| Work task |
Over all lines in the data below, count those holding "else" and give only the result.

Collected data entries
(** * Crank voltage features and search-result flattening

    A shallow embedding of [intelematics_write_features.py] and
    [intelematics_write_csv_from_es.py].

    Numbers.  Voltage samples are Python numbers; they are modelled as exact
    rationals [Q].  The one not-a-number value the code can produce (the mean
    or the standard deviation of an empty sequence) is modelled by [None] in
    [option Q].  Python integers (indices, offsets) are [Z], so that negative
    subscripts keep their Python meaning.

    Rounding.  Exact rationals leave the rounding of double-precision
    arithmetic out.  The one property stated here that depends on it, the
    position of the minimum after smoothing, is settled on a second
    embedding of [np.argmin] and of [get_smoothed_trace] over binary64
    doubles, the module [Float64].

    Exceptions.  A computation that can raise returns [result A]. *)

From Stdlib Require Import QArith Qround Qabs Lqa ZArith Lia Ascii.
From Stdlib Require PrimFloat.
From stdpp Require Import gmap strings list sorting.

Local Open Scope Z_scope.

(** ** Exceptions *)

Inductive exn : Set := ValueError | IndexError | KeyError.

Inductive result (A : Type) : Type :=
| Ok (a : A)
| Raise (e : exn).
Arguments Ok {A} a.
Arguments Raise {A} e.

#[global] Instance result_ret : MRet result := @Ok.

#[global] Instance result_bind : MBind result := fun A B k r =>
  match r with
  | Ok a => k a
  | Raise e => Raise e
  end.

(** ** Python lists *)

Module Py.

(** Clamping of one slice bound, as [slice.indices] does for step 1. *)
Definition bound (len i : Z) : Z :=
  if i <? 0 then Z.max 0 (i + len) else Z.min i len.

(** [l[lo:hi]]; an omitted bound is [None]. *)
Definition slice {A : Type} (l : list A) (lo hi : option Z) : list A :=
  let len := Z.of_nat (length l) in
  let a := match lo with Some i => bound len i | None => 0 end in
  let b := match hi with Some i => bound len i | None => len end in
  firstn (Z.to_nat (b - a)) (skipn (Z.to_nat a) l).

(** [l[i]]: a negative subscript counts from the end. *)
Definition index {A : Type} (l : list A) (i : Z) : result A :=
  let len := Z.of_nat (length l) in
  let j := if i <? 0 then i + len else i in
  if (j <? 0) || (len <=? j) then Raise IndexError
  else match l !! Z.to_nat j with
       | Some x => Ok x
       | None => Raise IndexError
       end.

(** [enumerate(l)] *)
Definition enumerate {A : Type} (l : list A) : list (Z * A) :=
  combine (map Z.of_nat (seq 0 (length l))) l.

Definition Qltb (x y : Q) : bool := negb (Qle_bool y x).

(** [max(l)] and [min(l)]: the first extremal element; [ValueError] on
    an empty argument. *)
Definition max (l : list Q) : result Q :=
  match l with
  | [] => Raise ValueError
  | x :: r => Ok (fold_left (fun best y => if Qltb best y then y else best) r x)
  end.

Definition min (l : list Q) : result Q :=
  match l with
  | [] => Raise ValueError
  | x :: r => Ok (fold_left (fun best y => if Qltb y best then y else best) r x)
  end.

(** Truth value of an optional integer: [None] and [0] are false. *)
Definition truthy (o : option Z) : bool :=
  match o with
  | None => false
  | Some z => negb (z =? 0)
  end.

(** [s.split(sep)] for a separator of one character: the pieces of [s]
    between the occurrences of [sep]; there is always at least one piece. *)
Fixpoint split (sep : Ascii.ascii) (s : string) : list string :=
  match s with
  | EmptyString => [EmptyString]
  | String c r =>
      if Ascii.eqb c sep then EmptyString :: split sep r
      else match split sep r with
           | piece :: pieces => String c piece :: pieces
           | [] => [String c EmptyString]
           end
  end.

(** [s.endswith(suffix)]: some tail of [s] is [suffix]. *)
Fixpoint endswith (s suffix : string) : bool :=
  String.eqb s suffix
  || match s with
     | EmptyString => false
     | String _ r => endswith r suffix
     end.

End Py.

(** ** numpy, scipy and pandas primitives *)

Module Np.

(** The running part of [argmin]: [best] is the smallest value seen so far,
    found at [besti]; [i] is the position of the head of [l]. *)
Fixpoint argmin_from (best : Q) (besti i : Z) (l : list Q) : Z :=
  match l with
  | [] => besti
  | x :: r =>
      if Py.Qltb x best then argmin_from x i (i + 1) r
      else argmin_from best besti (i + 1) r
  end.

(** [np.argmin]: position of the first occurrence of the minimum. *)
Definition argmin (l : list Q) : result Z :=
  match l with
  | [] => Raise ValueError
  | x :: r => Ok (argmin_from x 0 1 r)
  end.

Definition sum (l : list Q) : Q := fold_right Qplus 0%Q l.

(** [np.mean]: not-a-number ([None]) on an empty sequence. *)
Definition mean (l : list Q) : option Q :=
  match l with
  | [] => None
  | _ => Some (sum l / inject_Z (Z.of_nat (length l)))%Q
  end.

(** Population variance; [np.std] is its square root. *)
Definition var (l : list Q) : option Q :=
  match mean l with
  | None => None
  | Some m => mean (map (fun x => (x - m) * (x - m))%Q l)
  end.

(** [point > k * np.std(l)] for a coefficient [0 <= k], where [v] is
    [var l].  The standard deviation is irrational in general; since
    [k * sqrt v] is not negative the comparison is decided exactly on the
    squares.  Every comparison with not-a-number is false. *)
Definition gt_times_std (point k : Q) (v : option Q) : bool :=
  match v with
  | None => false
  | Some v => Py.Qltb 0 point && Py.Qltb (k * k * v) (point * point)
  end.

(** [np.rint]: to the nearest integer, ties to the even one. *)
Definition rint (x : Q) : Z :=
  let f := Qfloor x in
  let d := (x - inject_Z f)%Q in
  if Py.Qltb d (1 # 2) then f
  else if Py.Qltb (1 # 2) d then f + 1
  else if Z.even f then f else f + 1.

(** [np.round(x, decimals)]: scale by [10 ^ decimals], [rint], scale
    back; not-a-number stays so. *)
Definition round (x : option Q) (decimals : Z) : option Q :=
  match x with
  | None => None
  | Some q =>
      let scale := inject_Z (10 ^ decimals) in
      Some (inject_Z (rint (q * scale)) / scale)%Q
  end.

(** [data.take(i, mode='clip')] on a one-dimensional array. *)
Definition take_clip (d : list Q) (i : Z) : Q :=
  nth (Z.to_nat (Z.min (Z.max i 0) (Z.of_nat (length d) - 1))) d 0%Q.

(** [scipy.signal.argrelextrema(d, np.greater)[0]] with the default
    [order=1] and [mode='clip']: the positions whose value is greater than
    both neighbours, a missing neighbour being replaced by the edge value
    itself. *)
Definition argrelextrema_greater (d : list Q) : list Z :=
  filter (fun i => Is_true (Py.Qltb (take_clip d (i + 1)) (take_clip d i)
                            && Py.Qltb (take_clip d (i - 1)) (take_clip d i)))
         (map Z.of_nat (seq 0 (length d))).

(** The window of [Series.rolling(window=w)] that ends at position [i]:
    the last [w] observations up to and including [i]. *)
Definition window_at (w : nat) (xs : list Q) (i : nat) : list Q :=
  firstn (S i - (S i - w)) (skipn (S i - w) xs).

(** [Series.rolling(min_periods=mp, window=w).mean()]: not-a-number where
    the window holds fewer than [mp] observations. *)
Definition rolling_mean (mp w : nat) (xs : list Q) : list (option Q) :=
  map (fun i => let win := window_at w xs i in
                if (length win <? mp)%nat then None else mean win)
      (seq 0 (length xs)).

...

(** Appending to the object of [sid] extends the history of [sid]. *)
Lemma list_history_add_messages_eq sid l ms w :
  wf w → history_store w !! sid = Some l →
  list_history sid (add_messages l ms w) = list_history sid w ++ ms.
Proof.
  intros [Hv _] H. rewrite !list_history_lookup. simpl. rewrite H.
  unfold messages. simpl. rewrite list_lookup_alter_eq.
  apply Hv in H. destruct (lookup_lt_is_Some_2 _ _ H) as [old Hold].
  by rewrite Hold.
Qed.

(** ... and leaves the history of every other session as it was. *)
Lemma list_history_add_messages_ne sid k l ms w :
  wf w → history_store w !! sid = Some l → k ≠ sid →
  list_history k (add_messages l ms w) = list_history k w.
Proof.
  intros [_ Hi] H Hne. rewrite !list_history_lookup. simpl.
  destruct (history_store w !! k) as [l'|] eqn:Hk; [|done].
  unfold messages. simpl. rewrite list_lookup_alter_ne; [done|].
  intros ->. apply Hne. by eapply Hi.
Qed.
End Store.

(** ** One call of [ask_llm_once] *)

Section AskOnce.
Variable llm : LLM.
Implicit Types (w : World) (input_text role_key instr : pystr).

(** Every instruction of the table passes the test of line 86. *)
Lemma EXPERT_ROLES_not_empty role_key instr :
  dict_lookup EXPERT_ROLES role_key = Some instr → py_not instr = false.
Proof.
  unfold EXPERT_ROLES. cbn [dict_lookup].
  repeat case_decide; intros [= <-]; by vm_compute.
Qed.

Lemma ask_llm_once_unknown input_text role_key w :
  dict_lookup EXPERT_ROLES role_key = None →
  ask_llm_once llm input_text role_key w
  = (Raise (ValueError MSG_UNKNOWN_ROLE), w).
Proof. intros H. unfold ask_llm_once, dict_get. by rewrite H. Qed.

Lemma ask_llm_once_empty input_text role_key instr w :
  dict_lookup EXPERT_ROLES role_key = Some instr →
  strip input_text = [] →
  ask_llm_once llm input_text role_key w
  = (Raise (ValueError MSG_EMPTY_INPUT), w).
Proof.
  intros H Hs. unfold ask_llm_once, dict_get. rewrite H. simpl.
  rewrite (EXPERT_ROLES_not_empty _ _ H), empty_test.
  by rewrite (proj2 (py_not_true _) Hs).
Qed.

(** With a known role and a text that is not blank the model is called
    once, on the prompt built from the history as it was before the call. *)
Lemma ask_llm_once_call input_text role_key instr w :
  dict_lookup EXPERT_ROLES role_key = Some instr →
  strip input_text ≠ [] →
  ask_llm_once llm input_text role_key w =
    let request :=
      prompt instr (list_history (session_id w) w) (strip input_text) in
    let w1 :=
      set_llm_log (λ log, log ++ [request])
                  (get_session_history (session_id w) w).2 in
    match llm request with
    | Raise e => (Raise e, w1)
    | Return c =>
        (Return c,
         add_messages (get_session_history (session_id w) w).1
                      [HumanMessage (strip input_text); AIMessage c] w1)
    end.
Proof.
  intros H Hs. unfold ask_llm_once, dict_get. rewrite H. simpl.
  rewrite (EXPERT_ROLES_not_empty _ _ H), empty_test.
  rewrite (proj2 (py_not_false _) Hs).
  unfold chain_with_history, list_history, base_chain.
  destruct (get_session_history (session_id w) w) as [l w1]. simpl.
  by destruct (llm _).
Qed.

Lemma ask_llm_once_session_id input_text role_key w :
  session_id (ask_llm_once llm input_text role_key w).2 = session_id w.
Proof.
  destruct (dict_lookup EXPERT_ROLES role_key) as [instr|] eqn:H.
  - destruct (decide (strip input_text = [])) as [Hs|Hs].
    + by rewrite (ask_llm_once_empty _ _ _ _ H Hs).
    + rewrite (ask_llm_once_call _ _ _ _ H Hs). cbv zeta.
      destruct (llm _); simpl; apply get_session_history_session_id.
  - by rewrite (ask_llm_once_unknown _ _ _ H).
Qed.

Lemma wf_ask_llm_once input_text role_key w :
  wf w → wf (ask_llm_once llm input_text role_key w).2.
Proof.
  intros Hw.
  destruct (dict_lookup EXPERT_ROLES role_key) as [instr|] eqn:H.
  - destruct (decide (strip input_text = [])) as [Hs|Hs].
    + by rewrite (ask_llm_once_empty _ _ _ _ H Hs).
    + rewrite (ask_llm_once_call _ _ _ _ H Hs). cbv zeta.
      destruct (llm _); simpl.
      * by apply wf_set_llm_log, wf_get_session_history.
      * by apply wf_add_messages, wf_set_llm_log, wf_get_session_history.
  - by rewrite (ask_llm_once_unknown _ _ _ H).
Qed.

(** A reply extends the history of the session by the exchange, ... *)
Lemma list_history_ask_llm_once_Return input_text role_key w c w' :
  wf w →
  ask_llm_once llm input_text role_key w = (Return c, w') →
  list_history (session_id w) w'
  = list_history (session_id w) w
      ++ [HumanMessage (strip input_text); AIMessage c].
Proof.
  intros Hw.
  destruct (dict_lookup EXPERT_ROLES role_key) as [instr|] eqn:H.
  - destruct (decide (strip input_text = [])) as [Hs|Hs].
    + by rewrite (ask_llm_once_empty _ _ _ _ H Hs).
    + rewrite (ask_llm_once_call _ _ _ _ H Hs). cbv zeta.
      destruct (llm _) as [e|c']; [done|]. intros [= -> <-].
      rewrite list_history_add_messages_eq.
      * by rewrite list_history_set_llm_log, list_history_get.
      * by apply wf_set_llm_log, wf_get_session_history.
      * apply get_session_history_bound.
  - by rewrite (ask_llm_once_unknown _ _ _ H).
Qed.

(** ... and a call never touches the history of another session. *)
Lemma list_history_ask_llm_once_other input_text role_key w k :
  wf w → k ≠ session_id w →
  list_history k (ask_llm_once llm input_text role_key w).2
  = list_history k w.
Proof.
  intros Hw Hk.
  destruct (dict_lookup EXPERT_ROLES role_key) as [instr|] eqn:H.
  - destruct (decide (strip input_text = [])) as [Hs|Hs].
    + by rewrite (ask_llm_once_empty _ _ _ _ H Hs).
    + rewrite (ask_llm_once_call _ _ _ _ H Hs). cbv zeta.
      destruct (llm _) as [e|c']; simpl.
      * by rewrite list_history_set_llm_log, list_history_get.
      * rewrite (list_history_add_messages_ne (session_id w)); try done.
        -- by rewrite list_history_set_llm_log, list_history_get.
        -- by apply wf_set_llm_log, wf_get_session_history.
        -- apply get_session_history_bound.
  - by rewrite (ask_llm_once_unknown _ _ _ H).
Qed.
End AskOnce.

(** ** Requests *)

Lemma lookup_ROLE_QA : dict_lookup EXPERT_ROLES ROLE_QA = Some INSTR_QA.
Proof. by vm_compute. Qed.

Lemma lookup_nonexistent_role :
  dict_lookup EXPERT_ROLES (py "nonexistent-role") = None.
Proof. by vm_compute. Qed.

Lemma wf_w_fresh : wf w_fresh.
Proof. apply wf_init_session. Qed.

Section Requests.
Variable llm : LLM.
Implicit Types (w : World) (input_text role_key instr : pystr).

| Your response |
10